Setting up VPC peering (optional)
Note
Follow these steps only if you have an Amazon EMR cluster located in a different VPC than the Unravel EC2 instance.
This topic explains how to resolve connectivity issues when you have an Amazon EMR cluster located in a different VPC than your Unravel EC2 instance or your Unravel EC2 instance connects to an RDS instance created on a different VPC in the same region.
The VPC where Unravel EC2 located is in the same region as the EMR cluster.
The subnet used by Unravel EC2 does not overlap the IP block range of the subnet used in the EMR cluster.
Network ACLs on both the VPC for Unravel EC2 and the EMR cluster is the default and allow all traffic. The security group is the only security enforcement on network access.
The examples below show both the Unravel EC2 instance and the EMR cluster in the us-east-1 region but configured with different VPC and subnet. There is no network access allowed between Unravel EC2 and EMR cluster by default.

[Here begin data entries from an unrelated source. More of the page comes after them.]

(* ===== verification/Send.v ===== *)
(** * Sending a message

    Models [SendMessageHandler::handle] of src/src/handler/send_message_handler.rs: who
    the sender is, the retry check, finding or restoring the channel, the send decision,
    the checks of the payload, the transaction and all that follows it; with
    [create_channel_with_id] and [update_last_message] of channel_service.rs and
    [cache_committed_commit] of sync_service.rs, which only this handler calls.

    The retry check, the checks of the channel and of the payload, and the transaction
    run at three moments: [checked], [seen] and [d] are the timeline's tables then, and
    the tables of [GroupDb] are those of the second. [calls n] are the
    faults of the [n]-th call of the channel service. What is sent and not awaited is
    returned as a list of [send_effect]. *)

From stdpp Require Import base numbers gmap list strings.
From S2P Require Import Prelude Pts Channel SendAuth Timeline Sync Recall Submit Group GroupService Token Login History Payload.
Local Open Scope Z_scope.

(** ** The channel service, continued *)
Section ChannelOps.
Context `{Pj : PermissionColumn, Pg : Postgres, Ch : Chrono}.
Context (config : ChannelServiceConfig).

(** INSERT ... ON CONFLICT (group_id) DO NOTHING: whether a row was inserted. *)
Definition insert_group_once (gid : Z) (row : GroupRow) (d : GroupDb) : result (bool * GroupDb) string :=
  if bool_decide (is_Some (d_groups d !! gid)) then Ok (false, d)
  else let? d' := insert_group gid row d in Ok (true, d').
(** The transaction of [create_channel_with_id]; the error is the text of the response. *)
Definition create_with_id_tx (f : Io) (now_ms cid creator : Z) (nm desc : option string) (qr : string) (extra : list Z) (d : GroupDb)
    : result GroupDb string :=
  match f 0%nat with
  | Some e => Err ("创建群组失败: " +:+ e)
  | None =>
      match f 1%nat, insert_group_once (as_i64 cid) (new_group_row (default "未命名群组"%string nm) desc (as_i64 creator) now_ms qr) d with
      | Some _, _ | None, Err _ => Err ("无法创建群组记录：用户 " +:+ u64_to_string creator +:+ " 可能不存在于数据库中")
      | None, Ok (false, _) => Err ("群组 " +:+ u64_to_string cid +:+ " 已存在")
      | None, Ok (true, d1) =>
          match upsert_group_members_in_tx f 2 cid creator extra now_ms d1 with
          | Err e => Err ("群成员落库失败: " +:+ server_error_display e)
          | Ok d2 => Ok d2
          end
      end
  end.
(** [f] are the faults of the transaction, [g] of COMMIT and of the channel row, [h] of
    the participants, [k] of the rows of the users. *)
Definition create_channel_with_id (f g h k : Io) (now sync cid creator : Z) (qr : string) (r : CreateChannelRequest) (s : State)
    : result (result Channel string) ServerError * State :=
  let v := st_sv s in
  let d := st_db s in
  match cs_channels v !! cid with
  | Some c =>
      let missing := match find_by_id g 0 now sync d cid with Ok (Some _) => false | _ => true end in
      let d' :=
        if missing then
          match create g 1 now sync 0 d c with
          | (Err _, d1) => d1
          | (Ok _, d1) => add_participants h 0 now cid (map_to_list (members c)) d1
          end
        else d in
      (Ok (Ok c), mkState d' v)
  | None =>
      match validate_create_request config v creator r with
      | Err e => (Ok (Err e), s)
      | Ok _ =>
          match cr_type r with
          | Direct => (Ok (Err "Direct channels must be created via get_or_create_direct_channel"%string), s)
          | Room => (Ok (Err "Room channels are created via Admin API"%string), s)
          | Group =>
              match create_with_id_tx f (timestamp_millis now) cid creator (cr_name r) (cr_description r) qr (cr_member_ids r) d with
              | Err e => (Ok (Err e), s)
              | Ok d1 =>
                  match g 0%nat with
                  | Some e => (Ok (Err ("提交群组事务失败: " +:+ e)), mkState (if io_applied g 0 then d1 else d) v)
                  | None =>
                      let c := new_group_channel config now cid creator r in
                      let d3 := match create g 1 now sync 0 d1 c with
                                | (Err _, d2) => d2
                                | (Ok _, d2) => add_participants h 0 now cid (map_to_list (members c)) d2
                                end in
                      let v1 := cache_channel v cid c in
                      let ids := (map_to_list (members c)).*1 in
                      match ensure_user_channel_rows k 0 cid ids d3 with
                      | (Err e, d4) => (Err e, mkState d4 v1)
                      | (Ok _, d4) =>
                          (Ok (Ok c), mkState d4 (set_user_index v1
                             (foldl (fun m u => <[u := default [] (m !! u) ++ [cid]]> m) (cs_user_channels v1) ids)))
                      end
                  end
              end
          end
      end
  end.
(* ===== verification/SendFacts.v ===== *)
(** * Sending a message: properties

    Every message the handler writes is its session's own, goes to the channel that was
    named and is allowed by the send decision; a retry is answered and not repeated;
    and replies say what happened. *)

From stdpp Require Import base numbers gmap list sorting strings relations.
From S2P Require Import Prelude Pts Channel SendAuth Timeline TimelineFacts Sync SyncFacts Recall Submit SubmitFacts Group GroupService Approval GroupFacts GroupTheorems History Payload Send.
Local Open Scope Z_scope.

(** ** The cache maps an id to the channel of that id *)
Definition keyed (v : ChannelService) : Prop := forall cid c, is_u64 cid -> cs_channels v !! cid = Some c -> id c = cid.
Lemma keyed_insert v cid c : keyed v -> (is_u64 cid -> id c = cid) -> keyed (cache_channel v cid c).
Proof. intros Hk Hc k x Hu. simpl. intros [[<- <-]|[_ Hx]]%lookup_insert_Some; [by apply Hc|by apply Hk]. Qed.
Lemma keyed_same v v' : cs_channels v' = cs_channels v -> keyed v -> keyed v'.
Proof. intros He Hk k x. rewrite He. apply Hk. Qed.
Lemma push_channel_same v uid cid : cs_channels (push_channel v uid cid) = cs_channels v.
Proof. done. Qed.
Lemma index_same v c : cs_channels (update_user_channel_index v c) = cs_channels v.
Proof. unfold update_user_channel_index. revert v. induction (get_member_ids c) as [|u l IH]; intros v; simpl; [done|]. by rewrite IH. Qed.
Lemma add_member_id now c u r c' : add_member now c u r = Ok c' -> id c' = id c.
Proof. unfold add_member. repeat case_match; intros; by simplify_eq. Qed.
Lemma remove_member_id now c u m c' : remove_member now c u = Ok (m, c') -> id c' = id c.
Proof. unfold remove_member, ok_or. repeat case_match; intros; by simplify_eq. Qed.
Lemma update_role_id now c u r c' : update_member_role now c u r = Ok c' -> id c' = id c.
Proof. unfold update_member_role, ok_or. repeat case_match; intros; by simplify_eq. Qed.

Resources | Internal IP address | Subnet ID | Subnet IP block | VPC ID (name) | IP block in VPC | Security group ID (name) |
---|---|---|---|---|---|---|
Unravel EC2 node | 10.10.0.7 | subnet-03b82c56b2c26dbd1 | 10.10.0.0/24 | vpc-0b0e17b01c4a3b54a (Unravel_VPC) | 10.10.0.0/16 | sg-0e0a03084398287c9 (Unravel-EC2_SG) |
EMR cluster master node | 10.11.0.53 | subnet-0294cc17a42a9acfd | 10.11.0.0/24 | vpc-c3d079a4 (VPC_for_VPC Peering) | 10.11.0.0/16 | sg-0a73c3aea9340ae49 (EMR_VPC_SG) |
EMR cluster core nodes | 10.11.0.76 10.11.0.130 | subnet-0294cc17a42a9acfd | 10.11.0.0/24 | vpc-c3d079a4 (VPC_for_VPC Peering) | 10.11.0.0/16 | sg-0a73c3aea9340ae49 (EMR_VPC_SG) |
1. Create VPC peering in VPC dashboard
From the AWS console | VPC | Peering Connections, click Create Peering Connection.
Enter the name tag.
For example,
EMR_to_Unravel
.In the VPC (Requester) field, select the VPC of the EMR cluster.
In the VPC (Accepter) field, select the VPC of Unravel Server.
Click Create Peering Connection.
A success message should appear in the screen.
Click OK.
2. Accept the VPC peering request
In the VPC Dashboard, the new VPC peering connection has the status Pending Acceptance.
Select this connection, click Action, and select Accept Request.
Click Yes Accept in the prompt screen. You will see a message regarding "Modify my route tables". Click Close.
3. Create routes between peered VPC
To create the routes between peered VPCs (Unravel Server on Unravel_VPC and the EMR cluster on Test_EMR_VPC):
Go to VPC Dashboard | Route Tables .
After locating each route table, click Edit | Add another route.
Find the Unravel_VPC route table.
In the Destination field, enter the IP block of the EMR VPC.
For example,
10.11.0.0/16
In the Target field , select the VPC peer connection ID.
For example, pcx-0a57a978ef9a525e2.
Click Save .
Find the Test_EMR_VPC route table.
Set the Destination to the IP block of Unravel_VPC.
For example,
10.10.0.0/16
.In the Target field, select the VPC peer connection ID.
For example, pcx-0a57a978ef9a525e2.
Click Save.
In the Target field, select the connection ID.
For example, pcx-0a57a978ef9a525e2.
Click Save.
4. Update security groups
Go to VPC Dashboard | Security Group.
After locating each security group: Click Add another rule.
Set Type to inbound ALL traffic and Protocol to ALL.
Locate the security group used on Unravel EC2 node. Enter the EMR VPC IP block in the Source field.
For example,
10.11.0.0/16
.Click Save.
Locate the security group used on EMR cluster node and enter the Unravel VPC IP block.
For example,
10.10.0.0/16
.Click Save.
5. Verify the connection between Unravel and the EMR master node
Open SSH sessions to both Unravel EC2 node and EMR master node.
Since the above example allows all traffic from both VPC IP blocks, you should be able to ping the IP address of EMR master node from Unravel Server.
On the Unravel EC2 instance, open a telnet session to the EMR master node port 8082 (the namenode port).
On the EMR master node, open telnet sessions to the Unravel EC2 instance, ports 3000 and 4043.
If telnet port tests are positive, the VPC peering connection is set up correctly. If not, troubleshoot the configuration on network ACL, security groups, and route tables used on both VPCs.